The new 1% formulation, which does not require a mixing licence for purchase, should be used at 2.5 times the dose rate of the 2.5% formulation.

The 240g tub is 2.5% flubendazole
The 60g tub is 1.0% flubendazole

 

Panacur is a wormer more commonly used for cats and dogs and birds which are not to be used for meat or eggs soon after dosing.  If you take your hens to the vets for worming they will probably be given panacur (unless your vet specialises in chickens), one dose followed by another 10 days later if there are signs of worms is in the faeces. Vets recommend withholding eggs for 10 days after the last dose of panacur.
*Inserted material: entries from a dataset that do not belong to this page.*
Definition retry_publishing (delivery : Delivery) (event : OutboxEvent) (attempt : Z) (now : Time)
    : Publishing :=
  let headers := cloneHeaders (Delivery_Headers delivery) in
  let headers := <["fulfillhub_retry_attempt" := HInt (wrap32 attempt)]> headers in
  let headers := <["causation_id" := HStr (firstNonEmpty [headerString headers "causation_id";
                                              Event_CausationID event; Event_MessageID event])]>
                 headers in
  mkPublishing (Delivery_ContentType delivery)
    (firstNonEmpty [Delivery_MessageId delivery; Event_MessageID event])
    (firstNonEmpty [Delivery_CorrelationId delivery; Event_CorrelationID event]) now
    (firstNonEmpty [Delivery_Type delivery; Event_EventType event]) headers
    (Delivery_Body delivery).

Definition PublishRetry (now : Time) (delivery : Delivery) (event : OutboxEvent) (n : Z)
    : M B unit :=
  let p := retry_publishing delivery event n now in
  let! _ := annotate "publish retry message: "
              (PublishWithContext RetryExchange (retry_key delivery event) p) in
  annotate "confirm retry message: " (waitForPublishOutcome (Publishing_MessageId p)).

End Publisher.

(** ** Decoding a delivery *)

(** [if field == "" { field = v }]. *)
Definition or_else (field v : string) : string := if String.eqb field "" then v else field.

Definition decodeDelivery (delivery : Delivery) : result OutboxEvent :=
  match unmarshal (Delivery_Body delivery) with
  | Err e => Err e
  | Ok event =>
      let messageID := or_else (Event_MessageID event) (Delivery_MessageId delivery) in
      let correlationID := or_else (Event_CorrelationID event) (Delivery_CorrelationId delivery) in
      let causationID :=
        or_else (Event_CausationID event)
          (firstNonEmpty [headerString (Delivery_Headers delivery) "causation_id";
                          Delivery_MessageId delivery; messageID]) in
      let eventType := or_else (Event_EventType event) (Delivery_Type delivery) in
      let schemaVersion := if Event_SchemaVersion event =? 0 then EventSchemaVersion
                           else Event_SchemaVersion event in
      if negb (schemaVersion =? EventSchemaVersion)
      then Err (Text ("unsupported event schema version " +:+ Itoa schemaVersion))
      else Ok (WithEnvelopeDefaults
                 (mkOutboxEvent messageID eventType schemaVersion (Event_OccurredAt event)
                    (Event_Producer event) (Event_MerchantID event) (Event_OrderID event)
                    correlationID causationID (Event_Payload event)))
  end.

(** ** Facts *)

Lemma clone_headers_id h : cloneHeaders h = h.
Proof.
  unfold cloneHeaders. apply (map_fold_weak_ind (fun r m => r = m)); [done|].
  intros i x m r _ ->. done.
Qed.

Lemma or_else_id f v : f <> "" -> or_else f v = f.
Proof. unfold or_else. intros H. by apply String.eqb_neq in H as ->. Qed.

Lemma or_else_same f : or_else f f = f.
Proof. unfold or_else. destruct (String.eqb_spec f ""); by subst. Qed.

Lemma first_non_empty_cons v l : v <> "" -> firstNonEmpty (v :: l) = v.
Proof. intros H. simpl. by apply String.eqb_neq in H as ->. Qed.

(** A retry keeps the fields a later decoding may fall back on. *)
Lemma or_else_retry f v : or_else f (firstNonEmpty [v; or_else f v]) = or_else f v.
Proof.
  unfold or_else. destruct (String.eqb_spec f ""); [subst|done]. simpl.
  destruct (String.eqb_spec v ""); [subst|done]. done.
Qed.

Lemma causation_retry own hdr id id' :
  let causation := or_else own (firstNonEmpty [hdr; id; id']) in
  let stored := if String.eqb causation "" then id' else causation in
  or_else own (firstNonEmpty [firstNonEmpty [hdr; stored; id']; firstNonEmpty [id; id']; id'])
  = causation.
Proof.
  unfold or_else, firstNonEmpty.
  destruct (String.eqb_spec own ""), (String.eqb_spec hdr ""), (String.eqb_spec id ""),
    (String.eqb_spec id' ""); subst; simpl; try done;
    repeat match goal with H : ?x <> "" |- _ => apply String.eqb_neq in H; rewrite ?H end; done.
Qed.

Lemma retry_causation_header delivery event n now :
  headerString (Publishing_Headers (retry_publishing delivery event n now)) "causation_id"
  = firstNonEmpty [headerString (Delivery_Headers delivery) "causation_id";
                   Event_CausationID event; Event_MessageID event].
Proof.
  unfold retry_publishing, headerString at 1. cbn [Publishing_Headers].
  rewrite lookup_insert_eq. unfold headerString. by rewrite lookup_insert_ne, clone_headers_id.
Qed.

(** ** Properties *)

(** What the publisher sends is what the consumer decodes: an event with a
    message id and the current schema version, published on the domain exchange
    and delivered from any queue, decodes to itself with its envelope defaults
    filled in, as long as the JSON codec gives the event back. *)
Theorem publish_decode_roundtrip event body now queue_key :
  Event_MessageID event <> "" ->
  Event_SchemaVersion event = 0 \/ Event_SchemaVersion event = EventSchemaVersion ->
  marshal (WithEnvelopeDefaults event) = Ok body ->
  unmarshal body = Ok (WithEnvelopeDefaults event) ->
  decodeDelivery (deliver DomainExchange queue_key
                    (event_publishing (WithEnvelopeDefaults event) body now))
  = Ok (WithEnvelopeDefaults event).
Proof.
  intros Hid Hv _ Hun. unfold decodeDelivery. simpl. rewrite Hun.
  set (e := WithEnvelopeDefaults event) in *.
  destruct (envelope_fields event) as (HM & _ & _ & _ & _ & _ & HC & HS & _ & _).
  fold e in HM, HC, HS.
  assert (Hs : (Event_SchemaVersion e =? 0) = false /\ Event_SchemaVersion e = EventSchemaVersion).
  { rewrite HS. unfold EventSchemaVersion in *. destruct Hv as [-> | ->]; done. }
  destruct Hs as [-> Hs]. rewrite Hs. simpl.
  rewrite (or_else_id (Event_MessageID e)) by congruence.
  rewrite (or_else_id (Event_CausationID e)), !or_else_same.
  - rewrite <- Hs at 1. f_equal. transitivity (WithEnvelopeDefaults e).
    + f_equal. by destruct e.
    + apply envelope_normalized.
  - rewrite HC. destruct (String.eqb_spec (Event_CausationID event) ""); done.
Qed.

(** A retry carries the same event: decoding the republished delivery gives
    the event the first delivery gave, message id included, so the inbox
    recognises it. *)
Theorem retry_keeps_event delivery event n now exchange key :
  decodeDelivery delivery = Ok event ->
  decodeDelivery (deliver exchange key (retry_publishing delivery event n now)) = Ok event.
Proof.
  unfold decodeDelivery, deliver.
  cbn [Delivery_Body Delivery_MessageId Delivery_CorrelationId Delivery_Type Delivery_Headers].
  rewrite retry_causation_header. unfold retry_publishing.
  cbn [Publishing_Body Publishing_MessageId Publishing_CorrelationId Publishing_Type].
  destruct (unmarshal (Delivery_Body delivery)) as [e0|]; [|done].
  destruct (negb _); [done|]. intros [= <-]. do 2 f_equal.
  match goal with |- context [WithEnvelopeDefaults ?e] =>
    destruct (envelope_fields e) as (HM & HT & _ & _ & _ & HC & HCa & _) end.
  rewrite HM, HT, HC, HCa.
  cbn [Event_MessageID Event_EventType Event_CorrelationID Event_CausationID].
  rewrite !or_else_retry. f_equal. apply causation_retry.
Qed.

(** The retry counter goes up by one as long as it fits the [int32] header. *)
Lemma retry_attempt_next delivery event n now :
  - 2 ^ 31 <= n < 2 ^ 31 ->
  retryAttempt (Publishing_Headers (retry_publishing delivery event n now)) = n.
Proof.
  intros Hn. unfold retryAttempt, retry_publishing. cbn [Publishing_Headers].
  rewrite lookup_insert_ne, lookup_insert_eq by done. unfold wrap32. rewrite Z.mod_small; lia.
Qed.

End Codec.

Definition sample_event : OutboxEvent :=
  mkOutboxEvent "msg_1" "order.created" 1 0 "" "mer_1" "ord_1" "corr-1" "" ∅.

Lemma publish_decode_roundtrip_witness :
  decodeDelivery (fun _ => Ok (WithEnvelopeDefaults sample_event))
    (deliver DomainExchange "order.created"
       (event_publishing (fun h => h) (WithEnvelopeDefaults sample_event) "{}" 0))
  = Ok (WithEnvelopeDefaults sample_event).
Proof.
  apply (publish_decode_roundtrip (fun _ => Ok "{}") (fun _ => Ok (WithEnvelopeDefaults sample_event))
           (fun h => h) sample_event "{}" 0 "order.created");
    [discriminate|by right|reflexivity|reflexivity].
Defined.

Definition sample_delivery : Delivery :=
  mkDelivery DomainExchange "order.created" "application/json" "msg_1" "corr-1" 0 "order.created"
    ∅ "{}".

Lemma retry_keeps_event_witness :
  decodeDelivery (fun _ => Ok sample_event)
    (deliver RetryExchange "order.created"
       (retry_publishing sample_delivery (WithEnvelopeDefaults sample_event) 1 0))
  = Ok (WithEnvelopeDefaults sample_event).
Proof.
  apply (retry_keeps_event (fun _ => Ok sample_event) sample_delivery
           (WithEnvelopeDefaults sample_event) 1 0 RetryExchange "order.created").
  vm_compute. reflexivity.
Defined.

(** ** Waiting for the outcome of a publish

    [waitForAMQPPublishOutcome] selects among three channels.  Go picks any
    ready one, so one wait is a relation between what the channels hold (what
    has arrived or will arrive), its result, and what is left in them. *)

Record Confirmation := mkConfirmation {
  Confirmation_DeliveryTag : Z;
  Confirmation_Ack : bool
}.

Record Return := mkReturn {
  Return_MessageId : string;
  Return_ReplyText : string
}.

Record Channels := mkChannels {
  ch_returns : list Return;
  ch_returns_closed : bool;
  ch_confirms : list Confirmation;
  ch_confirms_closed : bool;
  (** [ctx.Err()] once the context is done *)
  ch_done : option error
}.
Diatom is another name for Diatomaceous Earth, it is 100% natural and is mined from the ground. It is comprised of the fossilised remains of diatoms (a type of algae ).  The diatoms have a hard shell made of ‘sharp’ non-crystalline silica, which does not decompose in the lakes, or sea where diatoms lived. Thus over long periods of time large volumes of diatoms are exposed on the surface of dried out lakes.  It can be added to animal feed at a rate of 5% to combat intestinal worms and can be considered an organic remedy as its action is physical rather than chemical but many chicken keepers have found it unreliable.  Its efficacy is debatable.

Ivermectin Eprinex

Ivermectin was originally developed to control worms in human in the developing world countries and found its way from there on to the animal market . It is not licensed for poultry although some vets recommend it and are happy to prescribe it.  You drop 2-3 drops on to skin on the back of the neck (like cat/dog flea drops), repeat after 3 days if the birds already have an infestation – it works for mites and lice too.  A preventative dose can be given once a month, or less frequently in the winter.  As it is not licensed for poultry opinions on egg withdrawal vary, some recommend an egg withdrawal period of 7 days and same say there is no need to withhold eggs although again as not licensed they cannot be sold.

Verm-X

Verm-X is popular with organic poultry flock keepers being based on totally natural ingredients.  It can be bought over the internet and is easy to administer in small doses. As a herbal formulation, Verm-X is available off the shelf and does not have to be signed for.  It’s efficacy is uncertain and we believe it has now activity against gape worm.

 

Some hen keepers add Apple Cider Vinegar to their chicken’s water.  But is should not be relied upon as a treatment for gut parasites !  It does have other health benefits.  Make sure you buy unrefined apple cider vinegar, the type sold for horses and not the sort from supermarkets.